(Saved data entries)

---*---

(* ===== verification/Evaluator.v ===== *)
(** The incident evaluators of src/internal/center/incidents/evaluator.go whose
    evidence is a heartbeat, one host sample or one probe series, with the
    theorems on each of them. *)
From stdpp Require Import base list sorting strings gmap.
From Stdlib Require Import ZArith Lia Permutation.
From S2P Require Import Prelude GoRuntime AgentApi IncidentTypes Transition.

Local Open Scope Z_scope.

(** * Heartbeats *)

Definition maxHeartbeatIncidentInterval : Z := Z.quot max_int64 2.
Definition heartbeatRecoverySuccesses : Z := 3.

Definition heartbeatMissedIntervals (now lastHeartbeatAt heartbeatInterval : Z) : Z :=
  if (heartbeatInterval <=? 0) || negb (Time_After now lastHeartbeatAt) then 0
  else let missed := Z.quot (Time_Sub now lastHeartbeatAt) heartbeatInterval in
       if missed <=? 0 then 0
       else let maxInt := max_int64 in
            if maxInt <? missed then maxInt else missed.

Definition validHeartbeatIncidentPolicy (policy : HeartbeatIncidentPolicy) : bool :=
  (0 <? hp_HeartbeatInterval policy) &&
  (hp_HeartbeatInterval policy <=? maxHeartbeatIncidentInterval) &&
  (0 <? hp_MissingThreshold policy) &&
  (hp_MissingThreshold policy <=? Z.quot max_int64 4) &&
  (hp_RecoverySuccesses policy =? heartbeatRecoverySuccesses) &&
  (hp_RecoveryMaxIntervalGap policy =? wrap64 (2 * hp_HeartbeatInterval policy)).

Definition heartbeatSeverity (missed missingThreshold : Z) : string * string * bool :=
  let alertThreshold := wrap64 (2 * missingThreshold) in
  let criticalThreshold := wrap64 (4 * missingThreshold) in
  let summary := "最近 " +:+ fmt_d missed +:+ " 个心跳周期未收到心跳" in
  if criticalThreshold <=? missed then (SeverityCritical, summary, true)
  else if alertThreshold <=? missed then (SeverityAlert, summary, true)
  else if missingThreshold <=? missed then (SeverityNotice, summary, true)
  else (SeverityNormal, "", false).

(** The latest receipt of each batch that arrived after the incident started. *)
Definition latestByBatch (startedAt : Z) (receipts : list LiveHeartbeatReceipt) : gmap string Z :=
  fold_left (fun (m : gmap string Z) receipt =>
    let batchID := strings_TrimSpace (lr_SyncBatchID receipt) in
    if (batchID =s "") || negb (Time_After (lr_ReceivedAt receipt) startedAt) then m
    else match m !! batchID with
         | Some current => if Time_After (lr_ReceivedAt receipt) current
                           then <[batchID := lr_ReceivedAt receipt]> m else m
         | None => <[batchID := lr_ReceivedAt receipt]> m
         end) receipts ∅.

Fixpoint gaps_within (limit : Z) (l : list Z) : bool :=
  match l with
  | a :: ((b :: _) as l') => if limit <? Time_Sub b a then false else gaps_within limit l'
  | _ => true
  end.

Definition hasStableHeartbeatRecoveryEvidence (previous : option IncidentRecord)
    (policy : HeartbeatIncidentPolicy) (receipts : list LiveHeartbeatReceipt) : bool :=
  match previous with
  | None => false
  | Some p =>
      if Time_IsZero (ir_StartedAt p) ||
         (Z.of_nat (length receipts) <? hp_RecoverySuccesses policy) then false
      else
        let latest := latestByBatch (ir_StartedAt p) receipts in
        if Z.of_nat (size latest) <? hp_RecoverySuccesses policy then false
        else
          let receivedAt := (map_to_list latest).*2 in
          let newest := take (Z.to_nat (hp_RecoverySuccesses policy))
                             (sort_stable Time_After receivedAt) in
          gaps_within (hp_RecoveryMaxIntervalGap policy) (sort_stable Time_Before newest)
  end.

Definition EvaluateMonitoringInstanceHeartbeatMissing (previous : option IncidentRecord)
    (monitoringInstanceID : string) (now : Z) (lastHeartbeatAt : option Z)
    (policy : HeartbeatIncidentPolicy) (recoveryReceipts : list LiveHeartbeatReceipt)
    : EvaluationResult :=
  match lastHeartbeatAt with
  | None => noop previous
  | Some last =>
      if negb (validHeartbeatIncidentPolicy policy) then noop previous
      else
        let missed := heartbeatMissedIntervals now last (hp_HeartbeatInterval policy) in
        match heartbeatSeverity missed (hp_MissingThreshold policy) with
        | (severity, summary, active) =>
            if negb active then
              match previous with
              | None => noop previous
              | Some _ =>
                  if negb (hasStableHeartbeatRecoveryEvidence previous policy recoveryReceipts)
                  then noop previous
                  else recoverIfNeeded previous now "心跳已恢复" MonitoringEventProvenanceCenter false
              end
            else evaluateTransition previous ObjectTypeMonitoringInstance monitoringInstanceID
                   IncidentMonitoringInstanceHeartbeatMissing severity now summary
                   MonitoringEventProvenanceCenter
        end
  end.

---*---

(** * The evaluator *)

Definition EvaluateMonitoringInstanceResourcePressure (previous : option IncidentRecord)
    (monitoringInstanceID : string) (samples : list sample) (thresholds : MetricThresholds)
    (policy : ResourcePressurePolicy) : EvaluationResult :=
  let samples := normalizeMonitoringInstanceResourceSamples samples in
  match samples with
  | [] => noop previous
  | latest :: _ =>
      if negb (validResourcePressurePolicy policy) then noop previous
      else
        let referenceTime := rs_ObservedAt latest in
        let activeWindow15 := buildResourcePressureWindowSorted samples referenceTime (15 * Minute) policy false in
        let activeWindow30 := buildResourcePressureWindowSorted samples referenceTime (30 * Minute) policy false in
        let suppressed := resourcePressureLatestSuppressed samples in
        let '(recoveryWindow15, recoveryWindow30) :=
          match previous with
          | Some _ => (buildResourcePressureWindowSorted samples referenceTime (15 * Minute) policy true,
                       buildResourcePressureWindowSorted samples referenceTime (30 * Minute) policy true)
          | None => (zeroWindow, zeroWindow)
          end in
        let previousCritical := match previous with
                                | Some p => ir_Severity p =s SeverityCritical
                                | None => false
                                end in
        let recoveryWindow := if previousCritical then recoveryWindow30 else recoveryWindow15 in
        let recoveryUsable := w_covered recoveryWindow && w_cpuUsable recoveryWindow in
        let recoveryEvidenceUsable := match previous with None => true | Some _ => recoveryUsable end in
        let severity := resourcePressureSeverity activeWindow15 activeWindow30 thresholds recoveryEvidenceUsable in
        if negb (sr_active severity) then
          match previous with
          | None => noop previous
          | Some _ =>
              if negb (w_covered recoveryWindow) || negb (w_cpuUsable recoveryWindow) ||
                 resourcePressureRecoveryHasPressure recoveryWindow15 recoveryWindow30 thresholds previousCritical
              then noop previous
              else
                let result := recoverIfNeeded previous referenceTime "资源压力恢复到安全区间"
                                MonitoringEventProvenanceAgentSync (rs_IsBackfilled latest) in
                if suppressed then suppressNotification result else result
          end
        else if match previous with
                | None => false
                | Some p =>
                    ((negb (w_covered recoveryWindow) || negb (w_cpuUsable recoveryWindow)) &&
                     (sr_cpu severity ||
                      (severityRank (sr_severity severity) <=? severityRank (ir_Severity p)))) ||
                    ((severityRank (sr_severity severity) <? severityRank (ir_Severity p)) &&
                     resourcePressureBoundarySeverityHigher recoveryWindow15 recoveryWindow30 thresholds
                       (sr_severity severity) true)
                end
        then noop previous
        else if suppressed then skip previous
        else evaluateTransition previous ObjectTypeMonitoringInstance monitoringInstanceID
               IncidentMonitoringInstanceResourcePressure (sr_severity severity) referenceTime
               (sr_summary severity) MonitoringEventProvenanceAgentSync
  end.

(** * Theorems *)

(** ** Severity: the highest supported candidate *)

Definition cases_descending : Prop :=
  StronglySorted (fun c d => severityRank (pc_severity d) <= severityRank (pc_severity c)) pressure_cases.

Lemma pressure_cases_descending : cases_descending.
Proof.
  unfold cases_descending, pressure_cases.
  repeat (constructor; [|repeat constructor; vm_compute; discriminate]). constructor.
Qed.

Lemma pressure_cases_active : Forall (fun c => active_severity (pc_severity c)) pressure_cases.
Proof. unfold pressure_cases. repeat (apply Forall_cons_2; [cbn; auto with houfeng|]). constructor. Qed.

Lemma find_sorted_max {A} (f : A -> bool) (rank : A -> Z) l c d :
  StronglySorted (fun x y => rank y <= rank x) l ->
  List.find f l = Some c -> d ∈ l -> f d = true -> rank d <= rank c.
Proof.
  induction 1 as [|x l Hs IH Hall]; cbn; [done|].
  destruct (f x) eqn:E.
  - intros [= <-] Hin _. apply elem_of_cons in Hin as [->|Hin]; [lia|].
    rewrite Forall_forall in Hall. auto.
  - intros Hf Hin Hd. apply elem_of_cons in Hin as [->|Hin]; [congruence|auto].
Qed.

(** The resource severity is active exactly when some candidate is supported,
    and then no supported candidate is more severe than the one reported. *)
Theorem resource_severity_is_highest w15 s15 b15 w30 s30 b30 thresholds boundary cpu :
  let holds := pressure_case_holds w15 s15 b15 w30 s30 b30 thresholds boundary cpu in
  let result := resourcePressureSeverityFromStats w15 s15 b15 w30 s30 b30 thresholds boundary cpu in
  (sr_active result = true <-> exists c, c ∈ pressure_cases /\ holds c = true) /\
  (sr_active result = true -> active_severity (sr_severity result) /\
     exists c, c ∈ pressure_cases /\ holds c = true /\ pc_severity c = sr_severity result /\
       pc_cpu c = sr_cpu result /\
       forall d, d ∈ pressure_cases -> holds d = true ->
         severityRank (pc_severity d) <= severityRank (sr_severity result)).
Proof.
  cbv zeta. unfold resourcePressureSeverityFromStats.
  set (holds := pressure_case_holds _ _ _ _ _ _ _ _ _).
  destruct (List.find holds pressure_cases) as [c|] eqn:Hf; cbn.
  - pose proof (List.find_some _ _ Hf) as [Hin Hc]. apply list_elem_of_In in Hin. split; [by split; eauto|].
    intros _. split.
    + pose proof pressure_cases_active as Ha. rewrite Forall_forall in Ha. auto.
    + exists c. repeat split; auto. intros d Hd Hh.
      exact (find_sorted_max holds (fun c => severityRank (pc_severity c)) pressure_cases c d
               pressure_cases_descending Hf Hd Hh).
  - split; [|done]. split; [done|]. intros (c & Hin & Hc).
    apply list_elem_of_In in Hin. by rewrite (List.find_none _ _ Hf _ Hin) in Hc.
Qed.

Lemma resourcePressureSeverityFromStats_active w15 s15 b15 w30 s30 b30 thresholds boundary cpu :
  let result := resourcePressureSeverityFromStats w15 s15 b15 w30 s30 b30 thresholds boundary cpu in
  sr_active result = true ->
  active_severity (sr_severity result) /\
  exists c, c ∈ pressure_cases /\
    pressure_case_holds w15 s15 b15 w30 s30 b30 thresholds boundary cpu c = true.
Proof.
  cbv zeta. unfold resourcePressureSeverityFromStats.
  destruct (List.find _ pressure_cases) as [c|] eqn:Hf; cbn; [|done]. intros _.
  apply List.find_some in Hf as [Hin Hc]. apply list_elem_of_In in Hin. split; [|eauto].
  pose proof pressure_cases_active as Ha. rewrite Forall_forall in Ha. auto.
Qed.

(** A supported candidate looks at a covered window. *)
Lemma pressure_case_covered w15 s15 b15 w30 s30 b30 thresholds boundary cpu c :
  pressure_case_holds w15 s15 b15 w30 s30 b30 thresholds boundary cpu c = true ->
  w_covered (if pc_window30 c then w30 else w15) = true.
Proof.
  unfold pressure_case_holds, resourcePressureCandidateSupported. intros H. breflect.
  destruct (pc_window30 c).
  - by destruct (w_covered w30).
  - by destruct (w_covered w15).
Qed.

---*---

• [WHAT YOU ARE ASKED TO DO] Among the lines above, list those that contain the word "recoveryReceipts".

• [OUTPUT FOR THIS TASK]
    (policy : HeartbeatIncidentPolicy) (recoveryReceipts : list LiveHeartbeatReceipt)
                  if negb (hasStableHeartbeatRecoveryEvidence previous policy recoveryReceipts)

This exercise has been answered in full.